Movement-based analyses 
To understand the issue, it is necessary to understand how VP-ellipsis works. Consider the following examples, where the expected but elided VP is represented with a smaller font and subscripts and the antecedent to the ellipsis are in bold:

John washed the dishes, and Mary did wash the dishes, too.
John washed the dishes on Tuesday, and Mary did wash the dishes on Tuesday, too.

In each of these sentences, the VP has been elided in the second half, and the elided VP should be essentially identical to the antecedent in the first clause. That is, the missing VP in the first sentence can mean only wash the dishes, and in the second sentence, the missing VP can mean only wash the dishes on Tuesday. Assuming the missing VP must be essentially identical to an antecedent VP leads to a problem, first noticed by Bouton (1970):

John read every book that Mary did read every book that Mary did read every book that Mary did read every book etc..

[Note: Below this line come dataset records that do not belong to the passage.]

Record SingleActionRunnerConfig := mkRunnerConfig {
  rn_rpc_endpoint : string;
  rn_room_id : RoomId;
  rn_seat_id : SeatId;
  rn_seat_address : string;
  rn_room_chain_address : string;
  rn_chain_id : N;
  rn_tx_value : Chips;
  rn_card_encrypt_pubkey_hex : string;
  rn_card_encrypt_secret_hex : option string;
}.
Record SingleActionRunOutcome := mkRunOutcome {
  ro_hand_id : HandId;
  ro_action_seq : ActionSeq;
  ro_submitted_amount : option Chips;
  ro_tx_hash : option string;
}.
Record TurnDecisionInput := mkTurnInput {
  td_policy_input : PolicyDecisionInput;
  td_hand_id : HandId;
  td_action_seq : ActionSeq;
  td_legal_actions_raw : list LegalAction;
}.

(** [serde_json::to_value] and [from_value] of the types that travel; [json_display]
    is the text of a value. *)
Class ClientCodec := {
  ready_to_value : RoomReadyRequest → result string Json;
  bind_address_to_value : RoomBindAddressRequest → result string Json;
  bind_keys_to_value : RoomBindSessionKeysRequest → result string Json;
  act_to_value : GameActRequest → result string Json;
  get_state_to_value : GameGetStateRequest → result string Json;
  get_legal_to_value : GameGetLegalActionsRequest → result string Json;
  get_private_to_value : GameGetPrivatePayloadsRequest → result string Json;
  unit_reply_from_value : Json → result string (ResponseEnvelope unit);
  state_reply_from_value : Json → result string (ResponseEnvelope (option HandSnapshot));
  legal_reply_from_value : Json → result string (ResponseEnvelope (list LegalAction));
  private_reply_from_value : Json → result string (ResponseEnvelope (list PrivatePayloadEvent));
  hole_cards_from_value : Json → result string HoleCardsDealtCipherPayload;
  json_from_slice : Bytes → result string Json;
  private_event_to_value : PrivatePayloadEvent → Json;
  hand_status_to_value : HandStatus → Json;
  street_to_value : Street → Json;
  json_display : Json → string;
  hex_decode_error : string → string;
}.

(** ** Replies *)

(** [format!("{:?}", code)] *)
Definition error_code_debug (code : ErrorCode) : string :=
  match code with
  | CodeRequestInvalid => "RequestInvalid"
  | CodeForbidden => "Forbidden"
  | CodeRoomListFailed => "RoomListFailed"
  | CodeRoomCreateFailed => "RoomCreateFailed"
  | CodeRoomReadyFailed => "RoomReadyFailed"
  | CodeRoomBindAddressFailed => "RoomBindAddressFailed"
  | CodeRoomBindKeysFailed => "RoomBindKeysFailed"
  | CodeGameGetStateFailed => "GameGetStateFailed"
  | CodeGameActFailed => "GameActFailed"
  | CodeKeyBindingProofInvalid => "KeyBindingProofInvalid"
  | CodeSubscribeFailed => "SubscribeFailed"
  | CodeUnsubscribeFailed => "UnsubscribeFailed"
  | CodeInternalError => "InternalError"
  end.
Definition app_error_text (error : option ErrorBody) : string :=
  from_option (λ e, error_code_debug (err_code e) +:+ ": " +:+ err_message e)
    "unknown rpc app error" error.

Definition client_envelope_ok {T} (env : ResponseEnvelope T) : result RuntimeError T :=
  if negb (env_ok env) then Err (RtRpcApp (app_error_text (env_error env)))
  else ok_or RpcMissingResult (env_data env).
Definition client_envelope_ok_unit (env : ResponseEnvelope unit) : result RuntimeError unit :=
  if negb (env_ok env) then Err (RtRpcApp (app_error_text (env_error env))) else Ok tt.

(** ** Cards *)

Definition as_array (j : Json) : option (list Json) :=
  match j with JArr l => Some l | _ => None end.
Definition as_u64 (j : Json) : option N :=
  match j with
  | JNum z => if ((0 <=? z) && (z <=? Z.of_N u64_max))%Z then Some (Z.to_N z) else None
  | _ => None
  end.

Definition rank_offset_map : list string :=
  ["2"; "3"; "4"; "5"; "6"; "7"; "8"; "9"; "T"; "J"; "Q"; "K"; "A"]%string.
Definition suit_bucket_map : list string := ["s"; "c"; "h"; "d"]%string.
Definition card_index_to_notation (index : N) : option string :=
  if 52 <=? index then None
  else
    value ← rank_offset_map !! N.to_nat (index mod 13);
    suit ← suit_bucket_map !! N.to_nat (index / 13);
    Some (value +:+ suit).

Definition pretty_hole_cards (decrypted_hole_cards : list Json) : list (list string) :=
  filter (λ cards, negb (length cards =? 0)%nat = true)
    (map (λ cards, omap card_index_to_notation (omap as_u64 cards))
       (omap (λ entry, json_get "cards" entry ≫= as_array) decrypted_hole_cards)).
Definition pretty_board_cards (board_cards : list N) : list string :=
  omap card_index_to_notation board_cards.

Section Runtime.
Context {HD : HexDecode} {UT : UuidText} {JT : JsonText} {DT : DateTimeText}.
Context {SC : SeatCryptoPrimitives} {CC : ClientCodec}.

Definition parse_x25519_secret_hex (secret_hex : string) : result RuntimeError Bytes :=
  bytes ← ok_or (RtCrypto (hex_decode_error secret_hex)) (from_hex secret_hex);
  if (length bytes =? 32)%nat then Ok (map (λ n, default Byte.x00 (Byte.of_N n)) bytes)
  else Err (RtCrypto "x25519 secret hex must decode to 32 bytes").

Since the elided VP must be essentially identical to its antecedent, and assuming that the antecedent is a full VP, an infinite regress occurs (the subscripted text). That is, if we substitute in the antecedent VP into the position of the ellipsis, we must repeat the substitution process ad infinitum. The difficulty is further illustrated with the tree for the sentence:

The light grey font indicates the elided constituent, i.e. the ellipsis, and the underline marks the antecedent constituent to the ellipsis. Since the antecedent constituent contains the ellipsis itself, resolution of the ellipsis necessitates an infinite regress as the antecedent is substituted ad infinitum into the ellipsis cite. To avoid this problem, Sag (1976) proposed that the NP every book that Mary did undergoes quantifier raising (QR) to a position above the verb.

[every book that Mary did...]i John read ti.

Now the reference for the elided VP is simply the following:

read ti

The analysis can now assume that the elided VP in the example corresponds to just read, since after QR, the antecedent VP no longer contains the object raised NP:

[every book that Mary did read] John read.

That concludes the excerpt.